As far as I understand it much of the evidence was based on the IPCC exclusion.
Comment (9-29):
A number of commenters (e.g., 2885, 3509.1, 3577.1, 3702.1, 3747.1) question the exclusion of water vapor from the definition of air pollution because it is the most important GHG responsible for the natural, background greenhouse effect.
Many commenters argue that water vapor has a greater contribution to the greenhouse effect than any other substance. Several commenters (e.g., 1924, 0639.1) note that water vapor is produced by combustion, and question its exclusion (one commenter noted that it constitutes 26% to 45% of the products of combustion).
Similarly, a commenter (3397) objects to the categorization of anthropogenic water vapor emissions as insignificant, and contends that they are the same percentage as CO2 emissions.
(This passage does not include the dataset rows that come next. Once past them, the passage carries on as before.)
(* ===== verification/Thumbnail.v ===== *)
(** * Thumbnails ([cmd/backend/image_http.go], [downscale] and [fitBox])

    Box averaging of a decoded source into the grid's tile. A source is its
    dimensions and the 16-bit premultiplied channels [At(x, y).RGBA()]; the sums
    are 64-bit. *)

From S2P Require Import Prelude GoLib.
Import GoLib.

Module Thumbnail.

Definition thumbMaxDim : Z := 320.

Definition pixel : Type := Z * Z * Z * Z.
Record picture := MkPicture { Dx : Z; Dy : Z; At : Z → Z → pixel }.

Definition atLeast1 (v : Z) : Z := if v <? 1 then 1 else v.
Definition fitBox (sw sh maxDim : Z) : Z * Z :=
  if (sw <=? maxDim) && (sh <=? maxDim) then (atLeast1 sw, atLeast1 sh)
  else if sh <=? sw then (maxDim, atLeast1 (Z.quot (sh * maxDim) sw))
  else (atLeast1 (Z.quot (sw * maxDim) sh), maxDim).

(** The five sums of a target cell. *)
Record cell := MkCell { rs : Z; gs : Z; bs : Z; as_ : Z; cnt : Z }.
Definition no_cell : cell := MkCell 0 0 0 0 0.
Definition add_pixel (p : pixel) (c : cell) : cell :=
  let '(r, g, b, a) := p in
  MkCell (u64 (rs c + Z.shiftr r 8)) (u64 (gs c + Z.shiftr g 8)) (u64 (bs c + Z.shiftr b 8))
    (u64 (as_ c + Z.shiftr a 8)) (u64 (cnt c + 1)).

Definition target (sw sh dw dh : Z) (xy : Z * Z) : nat :=
  Z.to_nat (Z.quot (xy.2 * dh) sh * dw + Z.quot (xy.1 * dw) sw).

(** The order of the two loops. *)
Definition scan (sw sh : Z) : list (Z * Z) := y ← seqZ 0 sh; (λ x, (x, y)) <$> seqZ 0 sw.

Definition accumulate (src : picture) (dw dh : Z) : list cell :=
  foldl (λ acc xy, alter (add_pixel (At src xy.1 xy.2)) (target (Dx src) (Dy src) dw dh xy) acc)
    (replicate (Z.to_nat (dw * dh)) no_cell) (scan (Dx src) (Dy src)).

Definition finish (c : cell) : list Z :=
  let n := if cnt c =? 0 then 1 else cnt c in
  [u8 (rs c / n); u8 (gs c / n); u8 (bs c / n); u8 (as_ c / n)].

(** Width, height and [Pix] of the destination. *)
Definition downscale (src : picture) (maxDim : Z) : Z * Z * list Z :=
  let '(dw, dh) := fitBox (Dx src) (Dy src) maxDim in
  if (Dx src <=? 0) || (Dy src <=? 0) then (dw, dh, replicate (Z.to_nat (dw * dh * 4)) 0)
  else (dw, dh, accumulate src dw dh ≫= finish).

(** ** The box *)

Lemma atLeast1_spec v : 1 ≤ atLeast1 v ∧ v ≤ atLeast1 v ∧ (1 ≤ v → atLeast1 v = v).
Proof. unfold atLeast1. destruct (Z.ltb_spec v 1); lia. Qed.

Lemma fitBox_spec sw sh maxDim dw dh : 1 ≤ sw → 1 ≤ sh → 1 ≤ maxDim → fitBox sw sh maxDim = (dw, dh) →
  1 ≤ dw ≤ sw ∧ 1 ≤ dh ≤ sh ∧ dw ≤ maxDim ∧ dh ≤ maxDim ∧
  (sw ≤ maxDim → sh ≤ maxDim → dw = sw ∧ dh = sh).
Proof.
  intros Hw Hh Hm. unfold fitBox.
  assert (Hq : ∀ a b, 1 ≤ a → 1 ≤ b → a ≤ b → maxDim < b →
    1 ≤ atLeast1 (Z.quot (a * maxDim) b) ≤ a ∧ atLeast1 (Z.quot (a * maxDim) b) ≤ maxDim).
  { intros a b Ha Hb Hab Hmb. rewrite Z.quot_div_nonneg by nia.
    assert (a * maxDim / b ≤ a) by (apply Z.div_le_upper_bound; nia).
    assert (a * maxDim / b ≤ maxDim) by (apply Z.div_le_upper_bound; nia).
    unfold atLeast1. destruct (Z.ltb_spec (a * maxDim / b) 1); lia. }
  destruct (Z.leb_spec sw maxDim), (Z.leb_spec sh maxDim); cbn [andb].
  - intros [= <- <-]. rewrite !(proj2 (proj2 (atLeast1_spec _))) by lia. lia.
  - destruct (Z.leb_spec sh sw); [lia|]. intros [= <- <-]. pose proof (Hq sw sh). lia.
  - destruct (Z.leb_spec sh sw); [|lia]. intros [= <- <-]. pose proof (Hq sh sw). lia.
  - destruct (Z.leb_spec sh sw); intros [= <- <-]; [pose proof (Hq sh sw)|pose proof (Hq sw sh)]; lia.
Qed.

(** Every target column has a source column, and none falls outside. *)
Lemma column_onto s d X : 1 ≤ d ≤ s → 0 ≤ X < d → ∃ x, 0 ≤ x < s ∧ Z.quot (x * d) s = X.
Proof.
  intros Hd HX. exists ((X * s + d - 1) / d).
  pose proof (Z.div_mod (X * s + d - 1) d ltac:(lia)) as Hdiv.
  pose proof (Z.mod_pos_bound (X * s + d - 1) d ltac:(lia)) as Hmod.
  set (x := (X * s + d - 1) / d) in *. split; [nia|].
  rewrite Z.quot_div_nonneg by nia. symmetry. apply Z.div_unique with (r := x * d - X * s); nia.
Qed.
Lemma column_in s d x : 1 ≤ d → 1 ≤ s → 0 ≤ x < s → 0 ≤ Z.quot (x * d) s < d.
Proof.
  intros Hd Hs Hx. rewrite Z.quot_div_nonneg by nia.
  split; [apply Z.div_pos; nia|apply Z.div_lt_upper_bound; nia].
Qed.

(** ** The sums *)

Definition channel : Type := pixel → Z.
Definition red : channel := λ p, Z.shiftr p.1.1.1 8.
Definition green : channel := λ p, Z.shiftr p.1.1.2 8.
Definition blue : channel := λ p, Z.shiftr p.1.2 8.
Definition alpha : channel := λ p, Z.shiftr p.2 8.

Definition sum (f : pixel → Z) (l : list pixel) : Z := foldr (λ p n, f p + n) 0 l.
(** Sixteen bits a channel. *)
Definition pixel_ok (p : pixel) : Prop :=
  let '(r, g, b, a) := p in
  0 ≤ r < 2 ^ 16 ∧ 0 ≤ g < 2 ^ 16 ∧ 0 ≤ b < 2 ^ 16 ∧ 0 ≤ a < 2 ^ 16.
Definition picture_ok (src : picture) : Prop :=
  1 ≤ Dx src ∧ 1 ≤ Dy src ∧ Dx src * Dy src < 2 ^ 56 ∧ ∀ x y, pixel_ok (At src x y).

Lemma shiftr8 v : 0 ≤ v < 2 ^ 16 → 0 ≤ Z.shiftr v 8 ≤ 255.
Proof. intros. rewrite Z.shiftr_div_pow2 by lia. change (2 ^ 8) with 256. change (2 ^ 16) with 65536 in *. dlia. Qed.

Lemma channel_bound p : pixel_ok p →
  0 ≤ red p ≤ 255 ∧ 0 ≤ green p ≤ 255 ∧ 0 ≤ blue p ≤ 255 ∧ 0 ≤ alpha p ≤ 255.
Proof. destruct p as [[[r g] b] a]. intros (?&?&?&?). split_and!; by apply shiftr8. Qed.

Lemma sum_bound f l : Forall (λ p, 0 ≤ f p ≤ 255) l → 0 ≤ sum f l ≤ 255 * zlen l.
Proof. induction 1 as [|p l Hp _ IH]; [done|]. rewrite zlen_cons. simpl. lia. Qed.

Definition cell_bound (m : Z) (c : cell) : Prop :=
  0 ≤ rs c ≤ m ∧ 0 ≤ gs c ≤ m ∧ 0 ≤ bs c ≤ m ∧ 0 ≤ as_ c ≤ m ∧ 0 ≤ cnt c ≤ m.

(** No sum wraps while fewer than 2^56 pixels are added. *)
Lemma add_pixels l : ∀ c m, cell_bound m c → m + 255 * zlen l < 2 ^ 64 → Forall pixel_ok l →
  foldl (λ c p, add_pixel p c) c l =
  MkCell (rs c + sum red l) (gs c + sum green l) (bs c + sum blue l) (as_ c + sum alpha l) (cnt c + zlen l).
Proof.
  induction l as [|p l IH]; intros c m Hc Hm Hl.
  - change (zlen (@nil pixel)) with 0. unfold sum. cbn [foldl foldr]. rewrite !Z.add_0_r. by destruct c.
  - apply Forall_cons in Hl as [Hp Hl]. rewrite zlen_cons in *. pose proof (zlen_nonneg l).
    pose proof (channel_bound p Hp) as (Hr & Hg & Hb & Ha). destruct Hc as (?&?&?&?&?). cbn [foldl].
    assert (Hadd : add_pixel p c = MkCell (rs c + red p) (gs c + green p) (bs c + blue p) (as_ c + alpha p) (cnt c + 1)).
    { destruct p as [[[r g] b] a]. unfold red, green, blue, alpha in *. cbn [fst snd] in *.
      unfold add_pixel. rewrite !u64_small by lia. done. }
    rewrite Hadd. erewrite (IH _ (m + 255)); [|unfold cell_bound; cbn [rs gs bs as_ cnt]; lia|lia|done].
    cbn [rs gs bs as_ cnt sum foldr]. f_equal; unfold sum; lia.
Qed.

(** A fold of updates acts on a cell by those that hit it. *)
Lemma foldl_alter {A B} (f : A → B → B) (t : A → nat) (l : list A) : ∀ (acc : list B) k,
  foldl (λ acc q, alter (f q) (t q) acc) acc l !! k =
  (λ c, foldl (λ c q, f q c) c (List.filter (λ q, bool_decide (t q = k)) l)) <$> acc !! k.
Proof.
  induction l as [|q l IH]; intros acc k; cbn [foldl List.filter]; [by destruct (acc !! k)|].
  rewrite IH. case_bool_decide as Hk.
  - subst k. rewrite list_lookup_alter_eq || rewrite list_lookup_alter. by destruct (acc !! t q).
  - rewrite list_lookup_alter_ne by done. done.
Qed.

Lemma length_foldl_alter {A B} (f : A → B → B) (t : A → nat) (l : list A) (acc : list B) :
  length (foldl (λ acc q, alter (f q) (t q) acc) acc l) = length acc.
Proof. revert acc. induction l as [|q l IH]; intros acc; [done|]. cbn [foldl]. by rewrite IH, length_alter. Qed.

(** ** The boxes *)

(** The source positions averaged into target (X, Y), in loop order. *)
Definition in_box (src : picture) (dw dh X Y : Z) (xy : Z * Z) : bool :=
  (Z.quot (xy.1 * dw) (Dx src) =? X) && (Z.quot (xy.2 * dh) (Dy src) =? Y).
Definition box (src : picture) (dw dh X Y : Z) : list pixel :=
  (λ xy, At src xy.1 xy.2) <$> List.filter (in_box src dw dh X Y) (scan (Dx src) (Dy src)).

Lemma elem_of_scan sw sh x y : (x, y) ∈ scan sw sh ↔ 0 ≤ x < sw ∧ 0 ≤ y < sh.
Proof.
  unfold scan. rewrite list_elem_of_bind. split.
  - intros (y' & Hin & Hy%elem_of_seqZ). apply list_elem_of_fmap in Hin as (x' & [= -> ->] & Hx%elem_of_seqZ). lia.
  - intros [Hx Hy]. exists y. split; [|apply elem_of_seqZ; lia].
    apply list_elem_of_fmap. exists x. split; [done|]. apply elem_of_seqZ; lia.
Qed.

Lemma length_positions sw sh : 0 ≤ sw → 0 ≤ sh → zlen (scan sw sh) = sw * sh.
Proof.
  intros Hw Hh. unfold scan, zlen.
  assert (H : ∀ l : list Z, length (l ≫= λ y, (λ x, (x, y)) <$> seqZ 0 sw) = (length l * Z.to_nat sw)%nat).
  { induction l as [|y l IH]; [done|]. rewrite bind_cons, length_app, length_fmap, length_seqZ, IH. simpl. lia. }
  rewrite H, length_seqZ. nia.
Qed.

Lemma target_box src dw dh X Y xy : 1 ≤ Dx src → 1 ≤ Dy src → 1 ≤ dw → 1 ≤ dh → 0 ≤ X < dw → 0 ≤ Y < dh →
  xy ∈ scan (Dx src) (Dy src) →
  bool_decide (target (Dx src) (Dy src) dw dh xy = Z.to_nat (Y * dw + X)) = in_box src dw dh X Y xy.
Proof.
  intros Hw Hh Hdw Hdh HX HY Hin. destruct xy as [x y]. apply elem_of_scan in Hin as [Hx Hy].
  pose proof (column_in (Dx src) dw x Hdw Hw Hx) as HA. pose proof (column_in (Dy src) dh y Hdh Hh Hy) as HB.
  unfold target, in_box. cbn [fst snd]. set (A := Z.quot (x * dw) (Dx src)) in *.
  set (B := Z.quot (y * dh) (Dy src)) in *.
  destruct (Z.eqb_spec A X) as [->|HneA]; destruct (Z.eqb_spec B Y) as [->|HneB]; cbn [andb];
    [by apply bool_decide_eq_true|apply bool_decide_eq_false; intros He; apply Z2Nat.inj in He; nia..].
Qed.

Lemma length_finish c : length (finish c) = 4%nat.
Proof. done. Qed.

Lemma bind_finish l k c : l !! k = Some c → take 4 (drop (4 * k) (l ≫= finish)) = finish c.
Proof.
  revert k. induction l as [|x l IH]; intros [|k] Hk; [done..| |].
  - injection Hk as ->. rewrite bind_cons, drop_0. by apply take_app_len.
  - simpl in Hk. rewrite bind_cons. replace (4 * S k)%nat with (length (finish x) + 4 * k)%nat by (rewrite length_finish; lia).
    rewrite drop_app_add. by apply IH.
Qed.

Lemma foldl_fmap {A B C} (f : C → B → C) (g : A → B) (l : list A) c :
  foldl (λ c q, f c (g q)) c l = foldl f c (g <$> l).
Proof. revert c. induction l as [|q l IH]; intros c; [done|]. simpl. apply IH. Qed.

Lemma filter_ext_in {A} (p q : A → bool) (l : list A) : (∀ x, x ∈ l → p x = q x) →
  List.filter p l = List.filter q l.
Proof.
  induction l as [|x l IH]; intros H; [done|]. simpl. rewrite (H x) by (apply elem_of_cons; by left).
  rewrite IH by (intros y Hy; apply H, elem_of_cons; by right). done.
Qed.

Lemma length_filter_le {A} (p : A → bool) (l : list A) : zlen (List.filter p l) ≤ zlen l.
Proof. unfold zlen. pose proof (List.filter_length_le p l). lia. Qed.

Lemma box_pixels src dw dh X Y : picture_ok src → Forall pixel_ok (box src dw dh X Y).
Proof. intros (_ & _ & _ & Hp). unfold box. apply Forall_fmap, Forall_forall. intros xy _. apply Hp. Qed.

Lemma box_size src dw dh X Y : picture_ok src → zlen (box src dw dh X Y) < 2 ^ 56.
Proof.
  intros (Hw & Hh & Hn & _). unfold box, zlen. rewrite length_fmap.
  pose proof (length_filter_le (in_box src dw dh X Y) (scan (Dx src) (Dy src))) as Hl.
  rewrite length_positions in Hl by lia. unfold zlen in Hl. lia.
Qed.

(** The cell of a target holds the sums of its box. *)
Lemma accumulate_cell src dw dh X Y : picture_ok src → 1 ≤ dw → 1 ≤ dh → 0 ≤ X < dw → 0 ≤ Y < dh →
  let l := box src dw dh X Y in
  accumulate src dw dh !! Z.to_nat (Y * dw + X) =
    Some (MkCell (sum red l) (sum green l) (sum blue l) (sum alpha l) (zlen l)).
Proof.
  intros Hok Hdw Hdh HX HY l. unfold accumulate. rewrite foldl_alter.
  rewrite lookup_replicate_2 by nia. cbn [fmap option_fmap option_map].
  rewrite (filter_ext_in _ (in_box src dw dh X Y)).
  2: { intros xy Hin. apply target_box; try done; apply Hok. }
  rewrite (foldl_fmap (λ c p, add_pixel p c) (λ xy, At src xy.1 xy.2)).
  fold (box src dw dh X Y). fold l. rewrite (add_pixels l no_cell 0); [done| | |by apply box_pixels].
  - repeat split; done.
  - pose proof (box_size src dw dh X Y Hok). fold l in H. lia.
Qed.

Lemma box_nonempty src dw dh X Y : 1 ≤ dw ≤ Dx src → 1 ≤ dh ≤ Dy src → 0 ≤ X < dw → 0 ≤ Y < dh →
  1 ≤ zlen (box src dw dh X Y).
Proof.
  intros Hdw Hdh HX HY. destruct (column_onto (Dx src) dw X Hdw HX) as (x & Hx & Hxq).
  destruct (column_onto (Dy src) dh Y Hdh HY) as (y & Hy & Hyq).
  assert (Hin : At src x y ∈ box src dw dh X Y).
  { apply list_elem_of_fmap. exists (x, y). split; [done|]. apply list_elem_of_In, List.filter_In.
    split; [by apply list_elem_of_In, elem_of_scan|]. unfold in_box. cbn [fst snd]. by rewrite Hxq, Hyq, !Z.eqb_refl. }
  destruct (box src dw dh X Y); [by apply elem_of_nil in Hin|]. rewrite zlen_cons.
  pose proof (zlen_nonneg l). lia.
Qed.

Definition average (f : channel) (l : list pixel) : Z := sum f l / zlen l.

Lemma average_byte f l : 1 ≤ zlen l → Forall (λ p, 0 ≤ f p ≤ 255) l → u8 (average f l) = average f l.
Proof.
  intros Hl Hf. apply sum_bound in Hf. apply u8_small. unfold average.
  split; [apply Z.div_pos; lia|apply Z.div_lt_upper_bound; lia].
Qed.

(** A thumbnail fits its box and is the box average of its source: its sides
    are positive, within the bound, no longer than the source's and equal to
    them when those fit; every target pixel averages a box of at least one source
    pixel, channel by channel, with no sum wrapping and no cell left empty. *)
Theorem downscale_average src maxDim X Y (Hok : picture_ok src) (Hm : 1 ≤ maxDim) :
  let '(dw, dh, pix) := downscale src maxDim in
  1 ≤ dw ≤ Z.min maxDim (Dx src) ∧ 1 ≤ dh ≤ Z.min maxDim (Dy src) ∧
  (Dx src ≤ maxDim → Dy src ≤ maxDim → dw = Dx src ∧ dh = Dy src) ∧
  (0 ≤ X < dw → 0 ≤ Y < dh →
   let l := box src dw dh X Y in 1 ≤ zlen l ∧
   take 4 (drop (4 * Z.to_nat (Y * dw + X)) pix) =
     [average red l; average green l; average blue l; average alpha l]).
Proof.
  unfold downscale. pose proof Hok as (Hw & Hh & _ & _).
  destruct (fitBox (Dx src) (Dy src) maxDim) as [dw dh] eqn:Hfit.
  destruct (fitBox_spec _ _ _ _ _ Hw Hh Hm Hfit) as (Hdw & Hdh & Hmw & Hmh & Hsame).
  destruct (Z.leb_spec (Dx src) 0); [lia|]. destruct (Z.leb_spec (Dy src) 0); [lia|]. cbn [orb].
  split; [lia|]. split; [lia|]. split; [done|]. intros HX HY. set (l := box src dw dh X Y).
  pose proof (box_nonempty src dw dh X Y Hdw Hdh HX HY) as Hne. fold l in Hne. split; [done|].
  erewrite bind_finish by (apply accumulate_cell; done || lia). fold l.
  unfold finish. cbn [cnt rs gs bs as_]. destruct (Z.eqb_spec (zlen l) 0); [lia|].
  assert (Hch : ∀ f, (∀ p, pixel_ok p → 0 ≤ f p ≤ 255) → u8 (sum f l / zlen l) = average f l).
  { intros f Hf. apply average_byte; [done|]. eapply Forall_impl; [by apply box_pixels|]. exact Hf. }
  rewrite !Hch by (intros p Hp; by destruct (channel_bound p Hp) as (?&?&?&?)). done.
Qed.

Definition ex_picture : picture := MkPicture 640 320 (λ x y, (256 * (x mod 2) * 255, 0, 65535, 65535)).

Lemma downscale_average_witness :
  fitBox 640 320 320 = (320, 160) ∧
  (let '(dw, dh, pix) := downscale ex_picture 320 in
   1 ≤ dw ≤ Z.min 320 640 ∧ 1 ≤ dh ≤ Z.min 320 320).
Proof.
  split; [reflexivity|].
  assert (Hok : picture_ok ex_picture).
  { split; [done|]. split; [done|]. split; [done|]. intros x y. cbn.
    pose proof (Z.mod_pos_bound x 2 ltac:(lia)). lia. }
  pose proof (downscale_average ex_picture 320 0 0 Hok ltac:(lia)) as H.
  destruct (downscale ex_picture 320) as [[dw dh] pix]. destruct H as (Hw & Hh & _). split; [exact Hw|exact Hh].
Defined.
End Thumbnail.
The commenter indicates that EPA provides no reference for the implication that water vapor is not “long-lived” in the atmosphere. Furthermore, the commenter notes that the Millennium Ecosystem Assessment has estimated that 750 cubic kilometers (750 billion meter tons) of water vapor are released annually by human activities, or 6% of the global total. The commenter notes that one-third of this annual amount is fossil water that is not recharged to the ground water. The commenter requests that EPA at least explain why anthropogenic emissions of water vapor should be considered insignificant.
One commenter states that this exclusion demonstrates that the finding is arbitrary and capricious, because water vapor is the most abundant GHG and therefore the CAA compels the inclusion of water vapor in the definition of air pollution. The commenter claims that the inclusion of non-202(a) compounds SF6 and perfluorocarbons (PFCs) weakens the argument that direct water emissions from motor vehicles are negligible. The commenter requests more discussion of water vapor, including localized variations due to irrigation and contrails. Furthermore, the commenter states that if direct emissions of water vapor are excluded from the endangerment finding, then it is inconsistent to include water vapor from feedbacks for the other GHGs.